The bank released research in August that suggested it normally took about six months for OCR increases to fully feed through into mortgage rates.
Further explaining its rate rise, the Reserve Bank said it expected economic activity would recover quickly “as alert level restrictions ease”.
“Recent economic indicators support this picture,” it said.
But the bank said its monetary policy committee was aware that the latest Covid restrictions had badly affected some businesses in Auckland and a range of service industries more broadly.
“There will be longer-term implications for economic activity both domestically and internationally from the pandemic,” it said.
What does the official cash rate mean?
The Reserve Bank appeared to leave a large amount of wriggle room over the pace of further rate rises, saying “a further removal of monetary policy stimulus is expected over time, with future moves contingent on the medium-term outlook for inflation and employment”.
ANZ’s director of personal banking, Ben Kelleher, said its own mortgage rate rise balanced its commitment to “supporting people with their home-ownership aspirations” with the increase in the OCR and the bank’s wholesale funding costs.
The rate rises will take effect from Tuesday for new loans and from October 26 for existing borrowers.
ANZ will also increase interest rates on a number of savings accounts, but only by a lesser amount – either 0.05 or 0.1 percentage points.
Asked to comment on why savings rates were going up by a smaller amount than mortgage rates, spokeswoman Kristy Martin said it had increased “key term deposit rates” by 25 basis points last week.
Kiwibank’s mortgage rate rises will apply from Monday for new borrowers and two weeks later for existing loans, but it had better news for savers.
It is increasing savings rates by between 0.15 and 0.25 percentage points, and interest on term deposits by between 5 and 45 percentage points.
Tim Kearins, owner of estate agent Century 21 New Zealand, forecast home buyers would not be put off by the rise in the OCR.
“It will take a lot more than a tweak of the OCR to put off those desperate to get into the housing market,” he said.
That was particularly the case given 165,000 migrants were now eligible for fast-tracked resident visas, Kearins said.
“As long as the option to secure a five-year interest rate at under 4 or 5 per cent remains, this latest Reserve Bank hike will not deter Kiwis from purchasing property.”
Kiwibank chief economist Jarrod Kerr expected Wednesday’s OCR rise would be the first in a series that would take the OCR to 1.5 per cent by the middle of next year.
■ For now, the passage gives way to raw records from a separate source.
(* ===== verification/ExchangeTheorems.v ===== *)
(** * Running the exchange

    [crossOffer], the loop over a batch and [convertWithOffers] keep the invariant;
    the only thing they throw is that the fee of a seller eats a whole match. *)

From Stdlib Require Import ZArith Lia String.
From stdpp Require Import sorting.
From stdpp Require Import base tactics gmap option list.
From S2P Require Import Prelude UtilTypes Balance Offer OfferExchange CreateOffer.
From S2P Require Import ExchangeFacts ExchangeInv ExchangeSteps.

Open Scope Z_scope.

(** The one exception of the exchange. *)
Definition onlyFee {W} (e : exn) (_ : W) : Prop := e = feeTooHigh.

(** ** A match *)

(** C28. [OfferExchange::exchange] of an offer that buys and an offer that sells, both
    wanting more and at prices that cross, on either side of the call: it throws that
    the fee is too high, or gives a match in which no more of the base asset changes
    hands than either has left, at a price between the two prices, for the value
    rounded up, which the buyer has left, with the fees that the percents give rounded
    up, of which the buyer has locked its own and the seller gets more than its own;
    it never overflows. *)
Theorem exchange_sound a b buy sell :
  buy = (if isBuy a then a else b) -> sell = (if isBuy a then b else a) -> crossing buy sell ->
  exchangeOffers a b = inl feeTooHigh \/
  exists m, exchangeOffers a b = inr m /\ match_ok buy sell m /\ sellerFee m < quoteDelta m.
Proof.
  intros Eb Es Hc. destruct (exchange_spec a b buy sell Eb Es Hc) as (m & Hm & ->).
  destruct (Z.leb_spec (quoteDelta m) (sellerFee m)); [by left|right]. by exists m.
Qed.

(** A match that is worth at most one unit of the quote asset, against an offer
    that sells and pays a percentage however small, always throws: the fee is rounded
    up to the whole match.  An offer whose rest is that small cannot be bought and,
    being the best, keeps what is behind it from being bought. *)
Theorem dust_match_throws a b buy sell :
  buy = (if isBuy a then a else b) -> sell = (if isBuy a then b else a) -> crossing buy sell ->
  Z.min (baseAmount buy) (baseAmount sell) * getMatchPrice buy sell <= ONE -> 0 < percentFee sell ->
  exchangeOffers a b = inl feeTooHigh.
Proof.
  intros Eb Es Hc Hsmall Hp. destruct (exchange_spec a b buy sell Eb Es Hc) as (m & [] & ->).
  pose proof ONE_bound. pose proof HUNDRED_bound. destruct Hc as [[] [] _ _ _ _ Hcr].
  assert (quoteDelta m <= 1).
  { rewrite mk_value. apply ceil_le; [lia|]. rewrite mk_match. nia. }
  assert (0 < sellerFee m); [|by rewrite (proj2 (Z.leb_le _ _)) by lia].
  destruct (Z.lt_ge_cases 0 (sellerFee m)) as [|Hn]; [done|].
  rewrite mk_sellerPct in Hn. apply ceil_le in Hn; nia.
Qed.

Section crossing.
Context (NDEBUG : bool) (com : AccountID).

(** ** An offer below the minimal price is cancelled *)

Lemma virt_base x b bb qb bb' os : parties x b bb qb -> sameRow bb bb' ->
  virt (set_exDb (mkDb (upd bb' (dbBalances (exDb x))) os (dbPairs (exDb x))) x) =
  rewriteRows [(bb, bb')] (virt x).
Proof.
  intros [] (Ei & _). unfold virt, rewriteRows, upd.
  cbn [foldr fst snd set_exDb exDb exCommission exBase exQuote dbBalances]. rewrite Ei.
  apply NoDup_cons in pa_ids as [N1 [N2 [N3 [N4 _]%NoDup_cons]%NoDup_cons]%NoDup_cons].
  rewrite !not_elem_of_cons in *. apply map_eq. intros i.
  rewrite !lookup_insert. repeat case_decide; naive_solver.
Qed.

Lemma cancelled_step x b bb qb : ex_inv com x -> against x b -> parties x b bb qb ->
  crossed NDEBUG com x b eOfferTaken
    (set_exDb (mkDb (upd (unlockedBase b bb) (dbBalances (exDb x)))
      (delete (offerID b) (dbOffers (exDb x))) (dbPairs (exDb x))) x).
Proof.
  intros Hx Hag Hpa. set (x' := set_exDb _ x). pose proof (sameRow_unlockedBase b bb) as Hk.
  pose proof (virt_base x b bb qb _ (delete (offerID b) (dbOffers (exDb x))) Hpa Hk) as Hv. fold x' in Hv.
  pose proof (covered_offer com x b bb qb Hx (ag_in _ _ Hag) Hpa) as Hcov.
  destruct (bo_ok _ _ _ _ (xi_offers _ _ Hx _ _ (ag_in _ _ Hag))).
  destruct (xi_rows _ _ Hx _ _ (pa_vbb _ _ _ _ Hpa)).
  assert (Hlo : 0 <= lockedOf b) by (unfold lockedOf; case_match; lia).
  assert (Hw : worth (unlockedBase b bb) = worth bb).
  { unfold unlockedBase. case_match; [done|apply unlocked_worth]. }
  assert (Hr : rewrites [(bb, unlockedBase b bb)] (virt x)).
  { split; [apply NoDup_singleton|]. apply Forall_singleton. cbn [fst snd]. split; [by destruct Hpa|].
    split; [done|]. unfold unlockedBase in *.
    destruct (isBuy b); cbn [amount locked unlocked set_amount set_locked]; lia. }
  split; try done.
  - apply (ex_inv_step com x x' [(bb, unlockedBase b bb)]); try done.
    + by destruct Hx.
    + intros i who asset. apply (upd_holds _ bb); [by destruct Hpa|done].
    + intros asset. rewrite lsum_cons. cbn [fst snd lsum foldr]. rewrite Hw. case_decide; lia.
    + intros i. cbn [x' set_exDb exDb dbOffers exOffer].
      rewrite (offersOn_delete x b i (ag_in _ _ Hag)), lsum_cons. cbn [fst snd lsum foldr].
      rewrite (pa_bid _ _ _ _ Hpa). unfold unlockedBase, getLockedBalance, lockedOf in *.
      destruct (isBuy b); cbn [locked unlocked set_amount set_locked]; repeat case_decide; congruence || lia.
    + intros j o Ho. cbn [x' set_exDb exDb dbOffers] in Ho. apply lookup_delete_Some in Ho as [_ Ho]. by left.
    + intros Ht. cbn [x' set_exDb exDb dbBalances exCommission]. unfold upd.
      destruct Hpa, Hk as (-> & _). apply NoDup_cons in pa_ids as [N1 _].
      rewrite lookup_insert_ne by set_solver. by apply (xi_trail _ _ Hx).
  - intros asset. rewrite Hv, rewrite_total by done. rewrite lsum_cons. cbn [fst snd lsum foldr].
    rewrite Hw. unfold vanished. cbn [x' set_exDb exOffer exTrail]. case_decide; lia.
  - intros j Hj. apply lookup_delete_None. by right.
Qed.

(** ** An offer that is matched *)

(** The two offers as a buy offer and a sell offer, and their match. *)
Lemma match_of x b : ex_inv com x -> against x b -> needs_more (exOffer x) ->
  exists m, exchangeOffers (exOffer x) b = (if quoteDelta m <=? sellerFee m then inl feeTooHigh else inr m) /\
    exType m = NORMAL /\ 0 < baseDelta m /\ 0 < quoteDelta m /\ 0 <= buyerFee m /\ 0 <= sellerFee m /\
    (sellerFee m < quoteDelta m -> suits (exOffer x) m /\ suits b m).
Proof.
  intros Hx Hag Hm. pose proof (xi_offers _ _ Hx _ _ (ag_in _ _ Hag)) as [].
  set (buy := if isBuy (exOffer x) then exOffer x else b).
  set (sell := if isBuy (exOffer x) then b else exOffer x).
  assert (Hc : crossing buy sell).
  { pose proof (xi_ok _ _ Hx). destruct Hag. pose proof (needsMore_true b bo_ok bo_more).
    unfold buy, sell. destruct (isBuy (exOffer x)) eqn:E; split; rewrite ?E in *; done. }
  destruct (exchange_spec (exOffer x) b buy sell eq_refl eq_refl Hc) as (m & Hmk & Hex).
  exists m. split; [done|]. pose proof Hmk as []. split_and!; try done || lia.
  intros Hlt. destruct (suits_of_match buy sell m Hc Hmk Hlt) as [S1 S2].
  unfold buy, sell in *. by destruct (isBuy (exOffer x)).
Qed.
“We expect a considered pause around 1.5 per cent. Although the Reserve Bank is signalling a continuation to 2 per cent in 2023,” he said, describing the Reserve Bank’s track as “aggressive”.
ASB chief economist Nick Tuffley said it saw the OCR climbing to 1 per cent in February, and to 1.5 per cent by the end of next year.
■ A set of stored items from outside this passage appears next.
(* ===== verification/OfferTheorems.v ===== *)
(** * Creating and deleting offers

    [CreateOfferOpFrame::doApply] from tables that are in order gives tables that are
    in order, in which every offer is backed and there is as much of every asset as
    before; [OfferManager::deleteOffer] gives back all that an offer has locked. *)

From Stdlib Require Import ZArith Lia String.
From stdpp Require Import base tactics gmap option list.
From S2P Require Import Prelude ScpTypes LedgerTypes LedgerDelta UtilTypes Balance Offer OfferExchange CreateOffer.
From S2P Require Import ExchangeFacts ExchangeInv ExchangeSteps ExchangeTheorems.

Open Scope Z_scope.

(** ** Identifiers *)

Definition nextGenerated (t : LedgerEntryType) (h : LedgerHeader) : Z := (generateID t h).1.

Lemma bump_other t t' gs : t <> t' -> (bumpGenerator t' (bumpGenerator t gs).2).1 = (bumpGenerator t' gs).1.
Proof.
  intros Hne. induction gs as [|[t0 i] gs IH]; cbn [bumpGenerator snd].
  - by rewrite bool_decide_false.
  - case_bool_decide; cbn [snd bumpGenerator].
    + subst t0. rewrite bool_decide_false by done. by destruct (bumpGenerator t' gs).
    + destruct (bumpGenerator t gs) as [r gs'] eqn:E. cbn [snd bumpGenerator] in *.
      case_bool_decide; [done|]. by destruct (bumpGenerator t' gs'), (bumpGenerator t' gs).
Qed.

Lemma nextGenerated_other t t' h : t <> t' -> nextGenerated t' (generateID t h).2 = nextGenerated t' h.
Proof.
  intros Hne. unfold nextGenerated, generateID. pose proof (bump_other t t' (idGenerators h) Hne) as Hb.
  destruct (bumpGenerator t (idGenerators h)) as [r gs]. cbn [snd idGenerators set_idGenerators] in *.
  by destruct (bumpGenerator t' gs), (bumpGenerator t' (idGenerators h)).
Qed.

(** ** Amounts *)

Lemma calculateQuote_spec b p q : 0 < b <= INT64_MAX -> 0 < p <= INT64_MAX ->
  calculateQuoteAmount b p = inr q -> 0 < q -> q <= INT64_MAX /\ q = quotient b p ONE ROUND_UP /\
    b * p <= INT64_MAX * ONE.
Proof.
  intros Hb Hp. pose proof ONE_bound. unfold calculateQuoteAmount.
  destruct (bigDivide_s64 0 b p ONE ROUND_DOWN) as [|[[] r]] eqn:E1; [done| |intros [= <-]; lia].
  destruct (r =? 0); [intros [= <-]; lia|].
  destruct (bigDivide_s64 r b p ONE ROUND_UP) as [|[[] r']] eqn:E2; [done| |intros [= <-]; lia].
  intros [= <-] Hq. apply bigDivide_true in E2 as [-> Hr]; [|lia..]. split_and!; [done|done|].
  by apply ceil_le.
Qed.

(** ** Locking *)

Definition lockFor (x : Z) (b : Balance) : Balance := set_locked (locked b + x) (set_amount (amount b - x) b).

Definition lockedBase (o : Offer) (b : Balance) : Balance := if isBuy o then b else lockFor (lockedOf o) b.
Definition lockedQuote (o : Offer) (b : Balance) : Balance := if isBuy o then lockFor (lockedOf o) b else b.

Lemma lockFor_worth x b : worth (lockFor x b) = worth b.
Proof. unfold worth. simpl. lia. Qed.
The Reserve Bank had made it clear it intended to keep lifting the OCR over time, he said.
Tuffley described the central bank’s review as “more hawk than kotuku (white heron)”, referring to a speech by Reserve Bank assistant governor Christian Hawkesby last month that suggested it could pick its steps carefully.
ANZ sees the OCR reaching 1.5 per cent by August through a “cautious series of hikes”.
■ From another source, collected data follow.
(* ===== verification/WorkTheorems.v ===== *)
(** * Works: the invariant and the bound of retries

    The shape of the heap of works, and what [advance] does: it changes no work and
    posts only runs of works that are pending with all children successful, and
    failures of works with a child that has failed for good; and that retries are bounded
    whatever the subclasses do. *)

From Stdlib Require Import ZArith Lia String.
From stdpp Require Import base tactics gmap option list relations.
From S2P Require Import Prelude Work.

Open Scope Z_scope.

Section facts.
Context {D : Type}.
Implicit Types (s : WS D) (x y : Work D) (w p c : nat) (n : list N) (q evs : list Event).

(** ** The shape *)

Record forest s : Prop := {
  fr_id : forall w x, works s !! w = Some x -> (w < nextWork s)%nat;
  fr_parent : forall w x p, works s !! w = Some x -> wParent x = Some p ->
    (p < w)%nat /\ exists y, works s !! p = Some y /\ wChildren y !! wName x = Some w;
  fr_child : forall p y n c, works s !! p = Some y -> wChildren y !! n = Some c ->
    exists x, works s !! c = Some x /\ wParent x = Some p /\ wName x = n;
  fr_root : forall n c, mgrChildren s !! n = Some c ->
    exists x, works s !! c = Some x /\ wParent x = None /\ wName x = n }.

Lemma fr_lt s p y n c : forest s -> works s !! p = Some y -> wChildren y !! n = Some c -> (p < c)%nat.
Proof.
  intros Hf Hp Hc. destruct (fr_child _ Hf _ _ _ _ Hp Hc) as (x & Hx & Px & _).
  by destruct (fr_parent _ Hf _ _ _ Hx Px).
Qed.

Lemma forest_queue s q : forest s -> forest (set_queue q s).
Proof. by intros []. Qed.

(** [allChildrenSuccessful] as a proposition. *)
Definition childrenDone (cs : gmap (list N) nat) (m : gmap nat (Work D)) : Prop :=
  forall n c, cs !! n = Some c -> exists x, m !! c = Some x /\ wState x = WORK_SUCCESS.

Lemma allChildrenSuccessful_spec cs s : allChildrenSuccessful cs s = true <-> childrenDone cs (works s).
Proof.
  unfold allChildrenSuccessful, childStates. rewrite forallb_forall. split.
  - intros Ha n c Hc. assert (Hs : wState <$> works s !! c = Some WORK_SUCCESS).
    { apply (bool_decide_eq_true _), Ha, in_map_iff. exists (n, c). split; [done|].
      by apply list_elem_of_In, elem_of_map_asc. }
    apply fmap_Some in Hs as (x & Hx & Es). by exists x.
  - intros Hd st Hst. apply in_map_iff in Hst as ([n c] & <- & Hin%list_elem_of_In%elem_of_map_asc).
    destruct (Hd n c Hin) as (x & Hx & Es). apply bool_decide_eq_true. cbn [snd]. by rewrite Hx, <- Es.
Qed.

(** ** What [advance] posts *)

(** A run of a work whose children are successful, or the failure of one with a child
    that failed. *)
Definition fair s (e : Event) : Prop :=
  match e with
  | EvRun w => exists x, works s !! w = Some x /\ wState x = WORK_PENDING /\ childrenDone (wChildren x) (works s)
  | EvComplete w ec => ec = true /\ exists x, works s !! w = Some x /\ wState x = WORK_PENDING /\
      anyChildRaiseFailure (wChildren x) s = true
  end.

(** The works that [advance] of [w] gets to. *)
Inductive under s : nat -> nat -> Prop :=
| under_refl w : under s w w
| under_child w x n c c' : works s !! w = Some x -> wState x = WORK_PENDING -> wChildren x !! n = Some c ->
    under s c c' -> under s w c'.

Definition due s w : Prop :=
  exists x, works s !! w = Some x /\ wState x = WORK_PENDING /\ childrenDone (wChildren x) (works s).

(** [m] only posts events: fair ones, and the runs of [must]. *)
Definition posts s (m : M (WS D) ()) (must : nat -> Prop) : Prop :=
  forall q, exists evs, m (set_queue q s) = Ret () (set_queue (q ++ evs) s) /\ Forall (fair s) evs /\
    forall c, must c -> due s c -> EvRun c ∈ evs.

Lemma posts_nil s (must : nat -> Prop) : (forall c, must c -> due s c -> False) -> posts s (mret ()) must.
Proof.
  intros Hm q. exists []. rewrite app_nil_r. split_and!; [done|by constructor|]. intros c H1 H2. by destruct (Hm c).
Qed.

Lemma posts_one s e (must : nat -> Prop) : fair s e -> (forall c, must c -> due s c -> e = EvRun c) ->
  posts s (post e) must.
Proof.
  intros He Hm q. exists [e]. split_and!; [done|by apply Forall_singleton|].
  intros c H1 H2. rewrite (Hm c H1 H2). by apply list_elem_of_singleton.
Qed.

Lemma posts_seq s m1 m2 (must1 must2 : nat -> Prop) : posts s m1 must1 -> posts s m2 must2 ->
  posts s (m1;; m2) (fun c => must1 c \/ must2 c).
Proof.
  intros H1 H2 q. destruct (H1 q) as (e1 & E1 & F1 & M1). destruct (H2 (q ++ e1)) as (e2 & E2 & F2 & M2).
  exists (e1 ++ e2). rewrite (run_bind _ _ _ _ _ E1), E2, app_assoc.
  split_and!; [done|by apply Forall_app|]. intros c [Hc|Hc] Hd; apply elem_of_app; [left; by apply M1|right; by apply M2].
Qed.

Lemma posts_mono s m (must must' : nat -> Prop) : posts s m must -> (forall c, must' c -> must c) -> posts s m must'.
Proof. intros Hp Hm q. destruct (Hp q) as (evs & E & F & Hin). exists evs. split_and!; auto. Qed.

Lemma posts_each s (f : nat -> M (WS D) ()) (must : nat -> nat -> Prop) l :
  (forall a, a ∈ l -> posts s (f a) (must a)) -> posts s (each f l) (fun c => exists a, a ∈ l /\ must a c).
Proof.
  induction l as [|a l IH]; intros Hf; cbn [each].
  { apply posts_nil. by intros c (a & ?%not_elem_of_nil & _). }
  eapply posts_mono; [apply posts_seq; [apply Hf, list_elem_of_here|apply IH]|].
  - intros b Hb. by apply Hf, list_elem_of_further.
  - intros c (b & [->|Hb]%elem_of_cons & Hc); eauto.
Qed.

(** Reading the state does not depend on the queue. *)
Lemma posts_get s (k : WS D -> M (WS D) ()) (must : nat -> Prop) :
  (forall q, posts s (k (set_queue q s)) must) -> posts s (get ≫= k) must.
Proof. intros Hk q. apply (Hk q q). Qed.

Lemma posts_getWork s w x (k : Work D -> M (WS D) ()) (must : nat -> Prop) : works s !! w = Some x ->
  posts s (k x) must -> posts s (getWork w ≫= k) must.
Proof.
  intros Hx Hk q. destruct (Hk q) as (evs & E & HH). exists evs. split; [|done].
  unfold getWork, mbind, M_bind, get, deref. cbn [set_queue works]. by rewrite Hx.
Qed.

Lemma advance_posts s fuel : forest s -> forall w x, works s !! w = Some x -> (nextWork s < w + fuel)%nat ->
  posts s (advance fuel w) (under s w).
Proof.
  intros Hf. induction fuel as [|fuel IH]; intros w x Hx Hfu; [destruct (fr_id _ Hf _ _ Hx); lia|].
  cbn [advance]. apply (posts_getWork _ _ x); [done|]. case_decide as Hp.
  - eapply posts_mono.
    + apply posts_seq.
      * apply (posts_each s _ (under s)). intros c Hc.
        apply list_elem_of_fmap in Hc as ([n c'] & -> & Hin%elem_of_map_asc). cbn [snd].
        destruct (fr_child _ Hf _ _ _ _ Hx Hin) as (y & Hy & _). pose proof (fr_lt _ _ _ _ _ Hf Hx Hin).
        apply (IH c' y Hy). lia.
      * apply posts_get. intros q.
        instantiate (1 := fun c => c = w).
        destruct (allChildrenSuccessful (wChildren x) (set_queue q s)) eqn:Ea.
        { apply allChildrenSuccessful_spec in Ea. apply posts_one; [by exists x|]. by intros c ->. }
        assert (Hn : ~ childrenDone (wChildren x) (works s)).
        { intros Hd. by rewrite (proj2 (allChildrenSuccessful_spec _ (set_queue q s)) Hd) in Ea. }
        destruct (anyChildRaiseFailure (wChildren x) (set_queue q s)) eqn:Er.
        { apply posts_one; [split; [done|by exists x]|]. intros c -> (x' & Hx' & _ & Hd). destruct Hn. by simplify_eq. }
        apply posts_nil. intros c -> (x' & Hx' & _ & Hd). destruct Hn. by simplify_eq.
    + intros c Hu. destruct Hu as [w|w x' n c c' Hx' Hp' Hc Hu]; [by right|left].
      simplify_eq. exists c. split; [|done]. apply list_elem_of_fmap. exists (n, c). split; [done|].
      by apply elem_of_map_asc.
  - apply posts_nil. intros c Hu (y & Hy & Py & _). destruct Hu as [w|w x' n c c' Hx' Hp' Hc Hu]; simplify_eq.
Qed.

Lemma advanceW_posts s w x : forest s -> works s !! w = Some x -> posts s (advanceW w) (under s w).
Proof.
  intros Hf Hx. unfold advanceW. apply posts_get. intros q. cbn [set_queue nextWork].
  apply (advance_posts s _ Hf w x Hx). lia.
Qed.

Lemma advanceChildren_posts s cs : forest s ->
  (forall n c, cs !! n = Some c -> is_Some (works s !! c)) ->
  posts s (advanceChildren cs) (fun c => exists n r, cs !! n = Some r /\ under s r c).
Proof.
  intros Hf Hcs. unfold advanceChildren. eapply posts_mono.
  - apply (posts_each s _ (under s)). intros c Hc.
    apply list_elem_of_fmap in Hc as ([n c'] & -> & Hin%elem_of_map_asc).
    destruct (Hcs _ _ Hin) as [x Hx]. by apply (advanceW_posts s _ x).
  - intros c (n & r & Hr & Hu). exists r. split; [|done].
    apply list_elem_of_fmap. exists (n, r). split; [done|]. by apply elem_of_map_asc.
Qed.

End facts.

(** Nothing is said of what is thrown. *)
Definition anyExn {W} (_ : exn) (_ : W) : Prop := True.

(** ** Retries *)

Section retries.
Context {D : Type}.
Implicit Types (s : WS D) (x y : Work D) (w p c : nat).

(** A timer runs, and a state says retry, only when there is a retry left. *)
Record retry_ok x : Prop := {
  rk_nonneg : 0 <= wRetries x;
  rk_max : wRetries x <= wMaxRetries x;
  rk_timer : wTimer x = true -> wRetries x < wMaxRetries x;
  rk_state : wState x = WORK_FAILURE_RETRY -> wRetries x < wMaxRetries x }.

Definition retries_ok s : Prop := forall w x, works s !! w = Some x -> retry_ok x.

(** What a subclass may do in its functions: anything that leaves the retries of all
    works in order. *)
Class Polite (v : Virtuals D) := {
  polite_reset w s : retries_ok s -> wp anyExn (onReset v w) (fun _ => retries_ok) s;
  polite_start w s : retries_ok s -> wp anyExn (onStart v w) (fun _ => retries_ok) s;
  polite_run w s : retries_ok s -> wp anyExn (onRun v w) (fun _ => retries_ok) s;
  polite_retry w s : retries_ok s -> wp anyExn (onFailureRetry v w) (fun _ => retries_ok) s;
  polite_raise w s : retries_ok s -> wp anyExn (onFailureRaise v w) (fun _ => retries_ok) s;
  polite_success w s : retries_ok s -> wp anyExn (onSuccess v w) (fun _ => retries_ok) s }.

Lemma wp_getWork w s (Q : Work D -> WS D -> Prop) :
  (forall x, works s !! w = Some x -> Q x s) -> wp anyExn (getWork w) Q s.
Proof.
  intros HQ. unfold wp, getWork, mbind, M_bind, get, deref. destruct (works s !! w) as [x|] eqn:E; [|done].
  by apply HQ.
Qed.

Lemma wp_onWork w f s : retries_ok s -> (forall x, works s !! w = Some x -> retry_ok x -> retry_ok (f x)) ->
  wp anyExn (onWork w f) (fun _ => retries_ok) s.
Proof.
  intros Hs Hf. apply wp_bind, wp_getWork. intros x Hx. apply wp_modify. intros w' x'.
  unfold putWork, set_works. cbn [works]. intros [[<- <-]|[_ Hx']]%lookup_insert_Some; [|by apply (Hs w')].
  apply Hf; [done|]. by apply (Hs w).
Qed.

Lemma setState_ok st w s : retries_ok s -> wp anyExn (setState st w) (fun _ => retries_ok) s.
Proof.
  intros Hs. apply wp_onWork; [done|]. intros x _ []. split; try done.
  cbn [wState set_wState wRetries wMaxRetries]. unfold limited.
  destruct (Z.leb_spec (wMaxRetries x) (wRetries x)); [|done].
  case_bool_decide; cbn [andb]; [done|]. intros ->. done.
Qed.

(** [advance] changes no work. *)
Lemma each_works (f : nat -> M (WS D) ()) l s :
  (forall a s, wp anyExn (f a) (fun _ s' => works s' = works s) s) ->
  wp anyExn (each f l) (fun _ s' => works s' = works s) s.
Proof.
  intros Hf. revert s. induction l as [|a l IH]; intros s; [done|]. cbn [each]. apply wp_bind.
  eapply wp_mono; [apply Hf|]. intros [] s1 <-. apply IH.
Qed.

Lemma advance_works fuel w s : wp anyExn (advance fuel w) (fun _ s' => works s' = works s) s.
Proof.
  revert w s. induction fuel as [|fuel IH]; intros w s; [done|]. cbn [advance].
  apply wp_bind, wp_getWork. intros x _. case_decide; [|done]. apply wp_bind.
  eapply wp_mono; [apply each_works, IH|]. intros [] s1 E. apply wp_bind, wp_get. by repeat case_match.
Qed.

Lemma advanceW_works w s : wp anyExn (advanceW w) (fun _ s' => works s' = works s) s.
Proof. apply wp_bind, wp_get, advance_works. Qed.

Lemma keeps_ok (m : M (WS D) ()) s : wp anyExn m (fun _ s' => works s' = works s) s -> retries_ok s ->
  wp anyExn m (fun _ => retries_ok) s.
Proof. intros Hm Hs. eapply wp_mono; [exact Hm|]. intros [] s' E. unfold retries_ok. by rewrite E. Qed.

Lemma notifyParent_works w s : wp anyExn (notifyParent w) (fun _ s' => works s' = works s) s.
Proof.
  apply wp_bind, wp_getWork. intros x _. destruct (wParent x); [apply advanceW_works|].
  apply wp_bind, wp_get. destruct (mgrChildren s !! wName x); [|done].
  apply wp_bind, wp_getWork. intros y _. apply wp_bind.
  eapply (wp_mono _ _ (fun _ s' => works s' = works s)); [by destruct (isDone y)|].
  intros [] s1 <-. apply wp_bind, wp_get, each_works, advanceW_works.
Qed.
The awkward global theme was the risk of lower-than-expected growth and higher-than-expected inflation, ANZ said.
That meant the Reserve Bank was “lifting off into a stormy path”, it said.
“As has been the case for some time, the risks are skewed towards something coming along to derail the Reserve Bank’s hiking cycle before its completion, despite extremely strong inflation pressures,” it said.
National Party shadow treasurer Andrew Bayly said raising the OCR in the middle of a lockdown was “incredibly risky for the economy”.
“The Reserve Bank has seen that the cost of living is rising too quickly, and its hand has been forced,” he said.